(** [stable::quicksort::quicksort].  The loop on [v] is a recursion on the
    sub-slice; the fuel bounds the number of nested slices. *)
Fixpoint stable_quicksort_rec (fuel limit : nat) (left_ancestor_pivot : option T)
  : prog (mem T) () :=
  match fuel with
  | O => λ _, Fault Exhausted
  | S fuel =>
      len ← len_of BV;
      if len <=? stable_small_sort_threshold ti then stable_small_sort less ti else
      if limit =? 0 then drift_sort less ti (stable_quicksort_rec fuel) true else
      let limit := limit - 1 in
      pivot_pos ← choose_pivot less;
      pivot_copy ← index pivot_pos;
      let pivot_ref := if is_freeze ti then Some pivot_copy else None in
      perform_equal_partition ←
        match left_ancestor_pivot with
        | Some la_pivot =>
            p ← index pivot_pos;
            lt ← is_less less la_pivot p;
            mret (negb lt)
        | None => mret false
        end;
      '(left_partition_len, perform_equal_partition) ←
        (if negb perform_equal_partition then
           n ← stable_partition less ti pivot_pos false;
           mret (n, n =? 0)
         else mret (0, perform_equal_partition));
      if perform_equal_partition : bool then
        mid_eq ← stable_partition (not_flipped less) ti pivot_pos true;
        sub_slice mid_eq len (stable_quicksort_rec fuel limit None)
      else
        _ ← sub_slice left_partition_len len (stable_quicksort_rec fuel limit pivot_ref);
        sub_slice 0 left_partition_len (stable_quicksort_rec fuel limit left_ancestor_pivot)
  end.

(** ** [stable/mod.rs] *)
Definition MAX_FULL_ALLOC_BYTES := 8000000%Z.
Definition MAX_LEN_ALWAYS_INSERTION_SORT := 20.

(** The length of the slice a [BufGuard] with the given capacity gives. *)
Context (buf_with_capacity : nat → nat).

(** [AlignedStorage<T, 4096>::as_uninit_slice_mut().len()]. *)
Definition stack_scratch_len : nat := Z.to_nat (4096 / Z.of_nat (size_of ti)).

Definition driftsort_alloc_len (len : nat) : nat :=
  let max_full_alloc := (MAX_FULL_ALLOC_BYTES / Z.of_nat (size_of ti))%Z in
  Nat.max (Nat.max (len - len / 2) (Z.to_nat (Z.min (Z.of_nat len) max_full_alloc)))
          SMALL_SORT_GENERAL_SCRATCH_LEN.

Definition driftsort_main : prog (mem T) () :=
  len ← len_of BV;
  let alloc_len := driftsort_alloc_len len in
  let scratch_len :=
    if alloc_len <=? stack_scratch_len then stack_scratch_len
    else buf_with_capacity alloc_len in
  let eager_sort := len <=? stable_small_sort_threshold ti * 2 in
  with_stack_array scratch_len
    (drift_sort less ti (stable_quicksort_rec (S len)) eager_sort).

(** [stable::sort] (the default configuration). *)
Definition stable_sort : prog (mem T) () :=
  if size_of ti =? 0 then mret () else
  len ← len_of BV;
  if len <? 2 then mret () else
  if len <=? MAX_LEN_ALWAYS_INSERTION_SORT then insertion_sort_shift_left less 1 else
  driftsort_main.

(** ** [stable/tiny.rs], used when optimising for size *)
Fixpoint mergesort (fuel : nat) : prog (mem T) () :=
  match fuel with
  | O => λ _, Fault Exhausted
  | S fuel =>
      len ← len_of BV;
      if 2 <? len then
        let mid := len / 2 in
        _ ← sub_slice_unchecked 0 mid (mergesort fuel);
        _ ← sub_slice_unchecked mid len (mergesort fuel);
        merge less mid
      else if len =? 2 then
        let v_a := 0 in
        let v_b := 1 in
        y ← rd BV v_b; x ← rd BV v_a;
        lt ← is_less less y x;
        if lt : bool then _ ← wr BV v_a y; wr BV v_b x else mret ()
      else mret ()
  end.

Definition stable_sort_for_size : prog (mem T) () :=
  if size_of ti =? 0 then mret () else
  len ← len_of BV;
  if len <? 2 then mret () else
  let alloc_len := len / 2 in
  let scratch_len :=
    if alloc_len <=? stack_scratch_len then stack_scratch_len
    else buf_with_capacity alloc_len in
  with_stack_array scratch_len (mergesort len).
End stable.
(** ** Optimised for size *)
Lemma mergesort_sorts fuel l m :
  slice_of l m → length l / 2 ≤ size BS m → length l ≤ fuel → 1 ≤ fuel →
  sorts less lt (mergesort less fuel) l m.
Proof.
  revert l m. induction fuel as [|fuel IH]; intros l m Hl Hscr Hf H1; [lia|].
  pose proof Hl as [Hh Hsz]%slice_of_holds.
  unfold sorts. cbn [mergesort]. apply wp_bind, wp_len_of. rewrite Hsz. cbv zeta.
  pose proof (Nat.div_mod (length l) 2 ltac:(lia)) as Hdiv.
  pose proof (Nat.mod_upper_bound (length l) 2 ltac:(lia)).
  destruct (Nat.ltb_spec 2 (length l)).
  - destruct (list_split_at l (length l / 2)) as (A&B&->&HA); [lia|].
    assert (length A + length B = length (A ++ B)) as HAB by by rewrite length_app.
    set (mid := length (A ++ B) / 2) in *. rewrite <- HAB in *.
    assert (∀ k : list T, length k < length A + length B → length k / 2 ≤ mid) as Hmono.
    { intros k Hk. unfold mid. rewrite <- HAB. apply Nat.Div0.div_le_mono. lia. }
    apply wp_bind. eapply (wp_sub_unchecked_vperm 0 mid _ [] A B); [done|done|lia| | |].
    { intros t Ht HSt. apply IH; [done| |lia|lia].
      etrans; [apply Hmono|]; [lia|]. by rewrite HSt. }
    2:{ intros k m1 Hm1 HS1 Hp HL. exists (k ++ B).
        split_and!; [done|done|by rewrite Hp|done]. }
    intros [] A' m1 Hm1 HS1 HpA HLA. pose proof (Permutation_length HpA).
    apply wp_bind. eapply (wp_sub_unchecked_vperm mid _ _ A' B []);
      [by rewrite app_nil_r|lia|lia| | |].
    { intros t Ht HSt. apply IH; [done| |lia|lia].
      etrans; [apply Hmono|]; [lia|]. by rewrite HSt, HS1. }
    2:{ intros k m2. rewrite app_nil_r. intros Hm2 HS2 Hp HL. exists (A' ++ k).
        split_and!; [done|congruence|by rewrite Hp, HpA|done]. }
    intros [] B' m2. rewrite app_nil_r. intros Hm2 HS2 HpB HLB. pose proof (Permutation_length HpB).
    replace mid with (length A') by lia.
    eapply wp_mono; [apply (merge_spec less lt A' B'); [done|rewrite HS2, HS1; lia]| |].
    + intros [] m3 (k&?&?&Hp&HL). exists k. split_and!; [done|congruence|by rewrite Hp, HpA, HpB|].
      intros HL'. rewrite HL by (try done; rewrite ?HLA, ?HLB by done; by apply isort_sorted).
      rewrite HLA, HLB by done. by apply isort_app.
    + intros m3 (k&?&?&Hp&HL). exists k. split_and!; [done|congruence|by rewrite Hp, HpA, HpB|done].
  - destruct (Nat.eqb_spec (length l) 2) as [H2|].
    + destruct l as [|x [|y [|??]]]; try done.
      apply wp_bind. eapply wp_rd; [by apply (Hh 1)|]. apply wp_bind. eapply wp_rd; [by apply (Hh 0)|].
      apply wp_bind, (wp_cmp less lt); last first.
      { intros m' Hm' ?. apply vperm_refl; [by rewrite Hm'|by rewrite Hm'|done]. }
      intros c m1 Hm1 Hc. assert (slice_of [x; y] m1) as Hl1 by by rewrite Hm1.
      destruct c.
      * apply wp_bind, wp_wr; [rewrite Hm1, Hsz; simpl; lia|].
        apply wp_wr; [rewrite size_store, Hm1, Hsz; simpl; lia|].
        exists [y; x]. split_and!.
        -- unfold slice_of, store in *. simpl. by rewrite Hl1.
        -- by rewrite !size_store, Hm1.
        -- apply perm_swap.
        -- intros HL. simpl. by rewrite <- (Hc HL).
      * apply wp_ret. exists [x; y]. split_and!; [done|by rewrite Hm1|done|].
        intros HL. simpl. by rewrite <- (Hc HL).
    + apply wp_ret, vperm_refl; [done..|]. intros _. symmetry. apply isort_id; [done|].
      apply sorted_short. lia.
Qed.

Lemma stable_sort_for_size_sorts l m :
  slice_of l m → sorts less lt (stable_sort_for_size less ti buf_with_capacity) l m.
Proof.
  intros Hl. pose proof Hl as [_ Hsz]%slice_of_holds.
  unfold sorts, stable_sort_for_size. destruct (Nat.eqb_spec (size_of ti) 0); [done|].
  apply wp_bind, wp_len_of. rewrite Hsz.
  destruct (Nat.ltb_spec (length l) 2).
  { apply wp_ret, vperm_refl; [done..|]. intros _. symmetry. apply isort_id; [done|].
    apply sorted_short. lia. }
  cbv zeta. apply (with_stack_array_sorts less lt); [|done]. intros m' Hl' HS.
  apply mergesort_sorts; [done| |lia|lia]. rewrite HS.
  destruct (Nat.leb_spec (length l / 2) (stack_scratch_len ti)); [done|apply Hbuf].
Qed.
End entry.
(* ===== verification/Layout.v ===== *)
(** Memory layouts: [core/src/alloc/layout.rs], with the alignments of
    [core/src/ptr/alignment.rs].

    A [usize] is an integer of [Z] between 0 and [usize_MAX].  A function that
    uses [unchecked_add] and the like, or [from_size_align_unchecked], has
    undefined behaviour when their precondition fails: it answers [None] then.
    A [Result<_, LayoutError>] is an [option] too, inside. *)

From S2P Require Import Prelude.

Local Open Scope Z_scope.

Definition usize_MAX : Z := 2 ^ 64 - 1.
Definition isize_MAX : Z := 2 ^ 63 - 1.

(** Undefined behaviour. *)
Definition unsafe (A : Type) : Type := option A.

Definition unchecked_add (a b : Z) : unsafe Z := if a + b <=? usize_MAX then Some (a + b) else None.
Definition unchecked_sub (a b : Z) : unsafe Z := if b <=? a then Some (a - b) else None.
Definition unchecked_mul (a b : Z) : unsafe Z := if a * b <=? usize_MAX then Some (a * b) else None.
Definition checked_mul (a b : Z) : option Z := if a * b <=? usize_MAX then Some (a * b) else None.
Definition not_usize (a : Z) : Z := Z.lxor a usize_MAX.

Definition count_ones (a : Z) : nat := length (filter (λ i, Z.testbit a i = true) (seqZ 0 64)).
Definition is_power_of_two (a : Z) : bool := (count_ones a =? 1)%nat.

(** ** [Alignment] *)
Definition Alignment : Type := Z.

Module Alignment.
Definition new (align : Z) : option Alignment := if is_power_of_two align then Some align else None.
Definition as_usize (a : Alignment) : Z := a.
(** [trailing_zeros] of a power of two. *)
Definition log2 (a : Alignment) : Z := Z.log2 a.
Definition mask (a : Alignment) : unsafe Z := m ← unchecked_sub a 1; Some (not_usize m).
Definition max (a b : Alignment) : Alignment := if b <? a then a else b.
End Alignment.
Lemma append_elements_spec (X : Prop) l xs s : (out_of_memory alloc_ok → X) → vec_is el l s →
  wpa X (append_elements el alloc_ok xs)
    (λ _ s', vec_is el (l ++ xs) s' ∧ dropped s' = dropped s) (λ s', s' = s ∧ too_big el (Z.of_nat (length l + length xs))) s.
Proof.
  intros HX Hl. pose proof Hl as (Hs&Hr&spare&Hc). pose proof (vec_is_cap el alloc_ok l s Hl).
  unfold append_elements. apply wpa_bind, wpa_wp, wp_gets. rewrite Hr.
  apply wpa_bind, (reserve_spec el alloc_ok Hel); [done|done|unfold raw_cap; lia| |].
  2:{ intros Hc1 Hov. split; [done|]. rewrite Nat2Z.inj_add. by apply (overflows_too_big el alloc_ok Hel _ _ s). }
  intros k b s2 Hs2 Hcap. unfold raw_cap in Hcap.
  assert (cells s2 = (Some <$> l) ++ spare ++ replicate k None) as Hc2
    by (subst s2; cbn; by rewrite Hc, <- app_assoc).
  assert (regs s2 = length l) as Hr2 by done. assert (dropped s2 = dropped s) as Hd2 by done.
  clearbody s2. apply wpa_bind, wpa_wp, wp_gets. rewrite Hr2.
  apply wpa_bind, wpa_wp, wp_wr_cells; [lia|]. apply wpa_wp, wp_modify. split; [|done].
  apply (vec_is_intro el _ (drop (length xs) (spare ++ replicate k None)) s2);
    [done|done|cbn; by rewrite length_inserts|cbn; len|].
  cbn -[drop]. rewrite Hc2 in Hcap |- *. rewrite inserts_app by len.
  by rewrite fmap_app, <- app_assoc, length_fmap.
Qed.

(** [append] on [self] and [other]. *)
Lemma append_spec (X : Prop) l xs s o : (out_of_memory alloc_ok → X) → vec_is el l s → vec_is el xs o →
  wpa X (append el alloc_ok)
    (λ _ '(s', o'), vec_is el (l ++ xs) s' ∧ vec_is el [] o' ∧
       dropped s' = dropped s ∧ dropped o' = dropped o)
    (λ p, p = (s, o) ∧ too_big el (Z.of_nat (length l + length xs))) (s, o).
Proof.
  intros HX Hl Ho. unfold append. apply wpa_bind, wpa_wp, wp_zoom. cbn.
  apply wp_bind, wp_gets. rewrite (vec_is_len el xs o Ho).
  apply (vec_is_rd_cells xs xs); [done|by rewrite drop_0, firstn_all|done|].
  apply wpa_bind, wpa_zoom. cbn. eapply wpa_mono; [by apply append_elements_spec| |by intros s' [-> ?]].
  intros [] s2 [Hl2 Hd2]. cbn. apply wpa_wp, wp_zoom. cbn.
  apply (wp_set_len el alloc_ok drop_panics Hel); [apply Ho|lia|].
  split_and!; [done|by apply (vec_is_shorter [] xs o)|done|done].
Qed.

(** [split_off] allocates, but never more than the vector already holds. *)
Lemma split_off_spec (X : Prop) l n s : (out_of_memory alloc_ok → X) → vec_is el l s →
  wpa X (split_off el alloc_ok n)
    (λ o s', n ≤ length l ∧ vec_is el (take n l) s' ∧ vec_is el (drop n l) o ∧
       dropped s' = dropped s ∧ dropped o = [])
    (λ s', length l < n ∧ s' = s) s.
Proof.
  intros HX Hl. pose proof (vec_is_cap el alloc_ok l s Hl) as Hcap. pose proof Hl as (Hs&_).
  pose proof (elem_bounds el alloc_ok Hel).
  unfold split_off. apply wpa_bind, wpa_wp, wp_gets. rewrite (vec_is_len el l s Hl).
  destruct (Nat.ltb_spec (length l) n); [by apply wpa_wp, wp_panic|].
  assert (array_fits el (Z.of_nat (length l - n)) = true) as Hfit.
  { apply (array_fits_mono el alloc_ok Hel _ (raw_cap s)); [unfold raw_cap; lia|apply Hs]. }
  assert (0 ≤ Z.of_nat (length l - n) ≤ usize_MAX)%Z as Hbound.
  { destruct (array_fits_bounds el alloc_ok Hel (Z.of_nat (length l - n))); [lia|done|].
    unfold usize_MAX, isize_MAX in *. lia. }
  apply wpa_bind, wpa_fresh, (with_capacity_spec el alloc_ok Hel); [done|done|done|done| |by rewrite Hfit].
  intros b o Ho. apply wpa_bind, wpa_wp, (wp_set_len el alloc_ok drop_panics Hel); [done|lia|].
  subst o. rewrite Nat2Z.id in *. set (o := Buffer _ _ _ _ _) in *.
  apply wpa_bind, wpa_wp. rewrite <- (length_drop l n) at 1. apply (wp_rd_cells drop_panics).
  { intros k x Hk. rewrite lookup_drop in Hk. exact (vec_is_cell el l s _ x Hl Hk). }
  apply wpa_bind, wpa_fresh. apply wpa_bind, wpa_wp, wp_wr_cells; [cbn; rewrite length_replicate; len|].
  apply wpa_wp, wp_modify, wpa_ret. split_and!; [done| | |done|done].
  { apply (vec_is_shorter (take n l) (drop n l) s); [by rewrite take_drop|done|done|cbn; len]. }
  apply (vec_is_intro el _ [] o); [done|done|cbn; by rewrite length_inserts|cbn; len|].
  cbn. rewrite app_nil_r, <- (app_nil_r (replicate _ _)), list_inserts_0_r by len. by rewrite app_nil_r.
Qed.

--*--

* What you need to do:
Would you please copy exactly the part of the entries above that begins at the line containing "apply wp_bind. eapply (wp_sub_unchecked_vperm 0" and ends at the line containing "intros [] B'", both lines included?

* Response area:
    apply wp_bind. eapply (wp_sub_unchecked_vperm 0 mid _ [] A B); [done|done|lia| | |].
    { intros t Ht HSt. apply IH; [done| |lia|lia].
      etrans; [apply Hmono|]; [lia|]. by rewrite HSt. }
    2:{ intros k m1 Hm1 HS1 Hp HL. exists (k ++ B).
        split_and!; [done|done|by rewrite Hp|done]. }
    intros [] A' m1 Hm1 HS1 HpA HLA. pose proof (Permutation_length HpA).
    apply wp_bind. eapply (wp_sub_unchecked_vperm mid _ _ A' B []);
      [by rewrite app_nil_r|lia|lia| | |].
    { intros t Ht HSt. apply IH; [done| |lia|lia].
      etrans; [apply Hmono|]; [lia|]. by rewrite HSt, HS1. }
    2:{ intros k m2. rewrite app_nil_r. intros Hm2 HS2 Hp HL. exists (A' ++ k).
        split_and!; [done|congruence|by rewrite Hp, HpA|done]. }
    intros [] B' m2. rewrite app_nil_r. intros Hm2 HS2 HpB HLB. pose proof (Permutation_length HpB).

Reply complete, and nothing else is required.